Author(s): Matt Klaus. Published on January 6, 2014.

In Complaince - NFPA 13

NO MATTER HOW SIMPLE a building looks on paper, there will always be challenges when designing and installing a sprinkler system. In some instances it is an odd storage configuration that baffles a designer, while for the installer the problem can be obstructions that appear in the field that were not shown on the plans. Designing and installing sprinkler systems for health care occupancies is no different — hospitals and health care facilities present challenges to the system designer that are often unique and require design practices that are outside of the norm.

One aspect of health care occupancies that presents design challenges is the magnetic resonance imaging (MRI) room. MRI technology is a medical imaging technique that allows doctors to examine a patient’s internal condition in greater detail than traditional methods such as x-ray technology. The magnets used in this technology are very powerful; typically, their strength falls in the 0.5-Tesla to 3.0-Tesla range, or 5,000 to 30,000 gauss. Considering that Earth’s magnetic field measures approximately 0.00005 Tesla (0.5 gauss), you can understand why care must be taken when using ferrous metals in rooms housing MRI technology.

Ferrous metals are iron materials or alloys containing iron that have inherent magnetic properties.
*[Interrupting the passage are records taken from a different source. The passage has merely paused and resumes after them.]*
Definition isSensitiveCatalogPropertyKey (normalizedKey : string) : bool :=
  let compactKey := drop_bytes (fun c => (c ≡? "-"%char) || (c ≡? "."%char) || (c ≡? "_"%char)) normalizedKey in
  existsb (Contains compactKey)
    ["password"; "secret"; "accesskey"; "privatekey"; "apikey"; "token"; "keytab"; "credential"].

Definition looksLikeCredentialJSON (value : string) : bool :=
  let normalized := ToLower (TrimSpace value) in
  Contains normalized "private_key" || Contains normalized "client_secret" ||
  Contains normalized "-----begin private key-----".

Definition sensitiveCatalogPropertyReplacement (normalizedKey : string) : option string :=
  snd <$> find_first (fun r => r.1 ≡? normalizedKey)
    [("connection-password", "connectionPasswordSecret"); ("snowflake.password", "passwordSecret");
     ("s3.aws-access-key", "s3AccessKeySecret"); ("s3.aws-secret-key", "s3SecretKeySecret");
     ("hive.s3.aws-access-key", "s3AccessKeySecret"); ("hive.s3.aws-secret-key", "s3SecretKeySecret");
     ("s3.access-key", "s3AccessKeySecret"); ("s3.secret-key", "s3SecretKeySecret");
     ("hive.s3.access-key", "s3AccessKeySecret"); ("hive.s3.secret-key", "s3SecretKeySecret");
     ("hive.s3.aws.access-key", "s3AccessKeySecret"); ("hive.s3.aws.secret-key", "s3SecretKeySecret");
     ("s3.aws.access-key", "s3AccessKeySecret"); ("s3.aws.secret-key", "s3SecretKeySecret")].

Definition control_bytes : string :=
  String (ascii_of_nat 0) (String (ascii_of_nat 13) (String (ascii_of_nat 10) EmptyString)).
Definition line_bytes : string := String (ascii_of_nat 13) (String (ascii_of_nat 10) "=").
Steel, which is the most common type of pipe used in sprinkler systems installed according to NFPA 13, Installation of Sprinkler System, is an alloy of carbon and iron. Depending upon the composition of the alloy and the ratio of elemental metals, steel pipe may or may not be magnetic. Traditionally, sprinkler systems have relied heavily on the use of ferrous materials.

Additionally, many system components, including the sprinkler, fittings, piping, hangers, and bracing assemblies, are constructed of ferrous materials or utilize ferrous subcomponents. These materials cannot be used in sprinkler systems in MRI rooms, since the magnetic power of the imaging machine is strong enough to pull them into the core of the magnet. In addition to the obvious safety concerns for patients and MRI technicians, the presence of ferrous materials can also throw off the imaging, leading to inaccurate results.

The prohibition of ferrous materials in these spaces requires sprinkler designers to rely on non-ferrous materials for their designs. The use of copper, brass, and stainless steel are common in MRI rooms, since these are not attracted to the imaging machine’s large magnets. While NFPA 13 does not mandate the use of specific metals or specially listed equipment in these spaces, some manufacturers already produce MRI-specific sprinkler equipment, or include information on the allowable use of their products in highly magnetized spaces in their product literature.

Whether these specially designed products are used or not, it is imperative that the sprinkler system designer work with the building’s owners and their engineering staff to come up with a solution that will not only comply with the sprinkler design standards, but also with the equipment being installed in these rooms. Failing to provide the right type of sprinkler system equipment in these spaces could lead to something much more costly than a few change orders — it could lead to injury or worse for people using the space.

Matt Klaus is principal fire protection engineer at NFPA and staff liaison for NFPA 13, 13R, & 13D.